Task directions:
Among the lines below, a stretch begins at the one with "(** * The quiz" and ends at the one with "- A string that". Repeat that stretch exactly, ends included.

☆ ☆ ☆

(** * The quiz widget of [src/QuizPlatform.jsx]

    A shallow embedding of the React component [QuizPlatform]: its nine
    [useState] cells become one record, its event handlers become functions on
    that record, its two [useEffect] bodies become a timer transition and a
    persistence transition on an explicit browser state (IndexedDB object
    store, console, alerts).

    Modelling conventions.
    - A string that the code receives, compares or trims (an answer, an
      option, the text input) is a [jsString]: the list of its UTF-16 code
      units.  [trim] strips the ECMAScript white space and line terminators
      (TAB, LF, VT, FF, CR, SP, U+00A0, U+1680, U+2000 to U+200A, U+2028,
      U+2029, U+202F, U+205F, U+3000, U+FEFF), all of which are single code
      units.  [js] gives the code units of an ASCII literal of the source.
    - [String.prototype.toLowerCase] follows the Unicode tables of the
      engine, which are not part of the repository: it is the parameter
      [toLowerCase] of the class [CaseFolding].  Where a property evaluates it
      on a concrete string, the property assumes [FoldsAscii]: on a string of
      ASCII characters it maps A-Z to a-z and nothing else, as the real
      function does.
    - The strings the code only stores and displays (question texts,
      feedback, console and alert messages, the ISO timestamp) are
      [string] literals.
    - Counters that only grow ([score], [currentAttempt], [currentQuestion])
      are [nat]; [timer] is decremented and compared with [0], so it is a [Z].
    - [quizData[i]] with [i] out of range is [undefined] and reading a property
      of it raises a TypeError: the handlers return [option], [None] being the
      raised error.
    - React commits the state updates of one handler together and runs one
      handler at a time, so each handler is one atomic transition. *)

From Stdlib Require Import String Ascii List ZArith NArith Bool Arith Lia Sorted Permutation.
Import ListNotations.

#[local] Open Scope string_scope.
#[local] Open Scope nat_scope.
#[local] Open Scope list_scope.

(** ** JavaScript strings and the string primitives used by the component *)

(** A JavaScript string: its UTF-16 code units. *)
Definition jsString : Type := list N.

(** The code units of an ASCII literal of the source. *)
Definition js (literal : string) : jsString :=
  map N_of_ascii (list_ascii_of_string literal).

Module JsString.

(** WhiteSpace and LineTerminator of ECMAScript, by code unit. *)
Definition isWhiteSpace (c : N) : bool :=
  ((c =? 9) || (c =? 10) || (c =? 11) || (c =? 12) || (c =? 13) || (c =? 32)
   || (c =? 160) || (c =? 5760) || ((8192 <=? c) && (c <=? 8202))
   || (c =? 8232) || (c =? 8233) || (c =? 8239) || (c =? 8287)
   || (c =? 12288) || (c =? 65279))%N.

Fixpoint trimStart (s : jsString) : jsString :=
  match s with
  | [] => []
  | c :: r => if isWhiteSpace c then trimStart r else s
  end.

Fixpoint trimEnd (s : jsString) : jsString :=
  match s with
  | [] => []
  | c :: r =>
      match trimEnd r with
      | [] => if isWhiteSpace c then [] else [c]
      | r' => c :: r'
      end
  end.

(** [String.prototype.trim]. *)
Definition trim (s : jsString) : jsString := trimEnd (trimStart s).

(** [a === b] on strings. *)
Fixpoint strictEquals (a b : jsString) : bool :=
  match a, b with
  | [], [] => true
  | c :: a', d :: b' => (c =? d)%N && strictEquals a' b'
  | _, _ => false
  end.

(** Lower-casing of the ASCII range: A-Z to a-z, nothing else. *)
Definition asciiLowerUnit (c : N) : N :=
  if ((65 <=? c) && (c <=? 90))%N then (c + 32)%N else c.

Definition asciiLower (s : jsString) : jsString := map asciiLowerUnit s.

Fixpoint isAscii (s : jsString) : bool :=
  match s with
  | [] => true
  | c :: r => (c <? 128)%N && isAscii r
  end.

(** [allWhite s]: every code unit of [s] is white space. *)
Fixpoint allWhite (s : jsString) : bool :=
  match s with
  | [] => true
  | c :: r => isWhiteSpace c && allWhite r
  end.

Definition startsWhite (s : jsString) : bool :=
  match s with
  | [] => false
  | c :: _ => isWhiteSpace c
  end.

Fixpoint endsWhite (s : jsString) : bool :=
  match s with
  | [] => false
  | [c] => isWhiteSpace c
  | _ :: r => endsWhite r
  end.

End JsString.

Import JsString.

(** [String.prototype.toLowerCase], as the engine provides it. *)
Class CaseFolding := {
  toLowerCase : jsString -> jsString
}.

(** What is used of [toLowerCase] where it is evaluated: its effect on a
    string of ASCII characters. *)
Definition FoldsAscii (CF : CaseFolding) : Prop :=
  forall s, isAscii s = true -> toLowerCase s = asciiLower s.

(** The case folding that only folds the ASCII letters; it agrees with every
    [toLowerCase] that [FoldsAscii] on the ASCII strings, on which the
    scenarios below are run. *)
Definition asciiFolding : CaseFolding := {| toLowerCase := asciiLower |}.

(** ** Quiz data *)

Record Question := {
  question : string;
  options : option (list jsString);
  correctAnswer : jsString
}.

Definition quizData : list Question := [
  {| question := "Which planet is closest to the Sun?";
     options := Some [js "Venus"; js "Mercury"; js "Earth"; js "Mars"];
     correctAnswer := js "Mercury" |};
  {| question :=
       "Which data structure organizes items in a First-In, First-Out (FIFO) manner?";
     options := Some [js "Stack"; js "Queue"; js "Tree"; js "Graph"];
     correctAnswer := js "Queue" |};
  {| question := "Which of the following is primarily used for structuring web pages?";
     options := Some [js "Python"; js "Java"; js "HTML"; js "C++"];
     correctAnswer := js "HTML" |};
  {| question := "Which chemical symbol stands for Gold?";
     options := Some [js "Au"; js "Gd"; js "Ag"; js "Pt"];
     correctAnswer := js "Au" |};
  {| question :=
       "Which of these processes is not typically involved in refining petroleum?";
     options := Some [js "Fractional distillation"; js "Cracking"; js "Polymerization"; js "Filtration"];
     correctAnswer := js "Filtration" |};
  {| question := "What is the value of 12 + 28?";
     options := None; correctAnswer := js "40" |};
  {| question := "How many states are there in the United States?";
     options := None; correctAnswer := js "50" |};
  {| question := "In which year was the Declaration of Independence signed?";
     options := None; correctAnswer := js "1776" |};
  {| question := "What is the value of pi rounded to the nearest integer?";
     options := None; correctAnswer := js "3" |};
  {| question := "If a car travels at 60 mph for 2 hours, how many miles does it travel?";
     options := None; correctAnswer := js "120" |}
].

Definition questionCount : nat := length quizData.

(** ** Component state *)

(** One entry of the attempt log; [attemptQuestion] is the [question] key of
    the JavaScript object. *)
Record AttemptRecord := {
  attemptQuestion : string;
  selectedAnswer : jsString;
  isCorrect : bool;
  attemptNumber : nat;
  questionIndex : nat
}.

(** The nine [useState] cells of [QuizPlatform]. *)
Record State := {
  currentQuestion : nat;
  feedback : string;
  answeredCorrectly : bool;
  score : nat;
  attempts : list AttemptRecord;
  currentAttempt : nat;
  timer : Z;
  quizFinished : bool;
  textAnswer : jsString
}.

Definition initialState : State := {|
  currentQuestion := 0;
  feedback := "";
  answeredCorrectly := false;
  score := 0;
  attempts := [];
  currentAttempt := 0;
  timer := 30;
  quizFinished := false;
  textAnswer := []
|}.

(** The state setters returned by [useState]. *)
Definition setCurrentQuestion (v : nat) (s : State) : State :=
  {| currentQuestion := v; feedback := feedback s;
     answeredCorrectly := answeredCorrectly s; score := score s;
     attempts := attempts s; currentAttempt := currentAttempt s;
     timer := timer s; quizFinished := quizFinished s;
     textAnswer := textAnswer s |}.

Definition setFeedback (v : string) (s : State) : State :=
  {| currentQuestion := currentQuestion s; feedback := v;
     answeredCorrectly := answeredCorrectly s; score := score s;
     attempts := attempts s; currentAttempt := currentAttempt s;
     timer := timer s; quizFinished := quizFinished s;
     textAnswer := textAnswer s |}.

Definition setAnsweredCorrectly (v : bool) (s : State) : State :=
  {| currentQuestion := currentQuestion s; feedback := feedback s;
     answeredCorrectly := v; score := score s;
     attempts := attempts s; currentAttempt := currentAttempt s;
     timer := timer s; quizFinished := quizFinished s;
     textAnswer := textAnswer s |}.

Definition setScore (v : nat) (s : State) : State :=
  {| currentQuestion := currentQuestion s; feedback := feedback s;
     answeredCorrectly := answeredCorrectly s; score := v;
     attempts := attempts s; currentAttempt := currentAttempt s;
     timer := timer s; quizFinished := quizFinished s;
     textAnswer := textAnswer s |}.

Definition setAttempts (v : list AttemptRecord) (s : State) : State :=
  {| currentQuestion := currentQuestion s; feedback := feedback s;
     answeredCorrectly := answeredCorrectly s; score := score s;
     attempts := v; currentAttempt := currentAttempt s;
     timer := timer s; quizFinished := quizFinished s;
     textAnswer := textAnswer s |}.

☆ ☆ ☆

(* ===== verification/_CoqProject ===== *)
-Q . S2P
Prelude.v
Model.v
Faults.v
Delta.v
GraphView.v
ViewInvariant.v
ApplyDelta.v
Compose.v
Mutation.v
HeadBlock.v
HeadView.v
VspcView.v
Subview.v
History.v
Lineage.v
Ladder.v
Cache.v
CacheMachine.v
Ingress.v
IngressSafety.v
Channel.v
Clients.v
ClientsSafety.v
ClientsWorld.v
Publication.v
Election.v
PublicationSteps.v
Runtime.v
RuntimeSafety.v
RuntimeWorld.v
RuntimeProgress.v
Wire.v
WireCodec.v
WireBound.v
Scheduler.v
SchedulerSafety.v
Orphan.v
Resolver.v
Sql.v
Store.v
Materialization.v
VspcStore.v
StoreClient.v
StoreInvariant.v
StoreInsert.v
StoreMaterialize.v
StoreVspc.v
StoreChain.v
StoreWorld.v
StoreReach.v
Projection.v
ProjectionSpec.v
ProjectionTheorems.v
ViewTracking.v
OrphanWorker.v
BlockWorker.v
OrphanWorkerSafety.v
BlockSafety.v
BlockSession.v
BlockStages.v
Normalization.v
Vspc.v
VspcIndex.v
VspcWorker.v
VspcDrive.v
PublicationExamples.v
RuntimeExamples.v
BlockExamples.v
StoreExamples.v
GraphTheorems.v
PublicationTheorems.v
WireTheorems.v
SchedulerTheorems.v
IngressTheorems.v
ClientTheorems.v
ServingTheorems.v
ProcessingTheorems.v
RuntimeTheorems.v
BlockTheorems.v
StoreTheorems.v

☆ ☆ ☆

Worked solution:
(** * The quiz widget of [src/QuizPlatform.jsx]

    A shallow embedding of the React component [QuizPlatform]: its nine
    [useState] cells become one record, its event handlers become functions on
    that record, its two [useEffect] bodies become a timer transition and a
    persistence transition on an explicit browser state (IndexedDB object
    store, console, alerts).

    Modelling conventions.
    - A string that the code receives, compares or trims (an answer, an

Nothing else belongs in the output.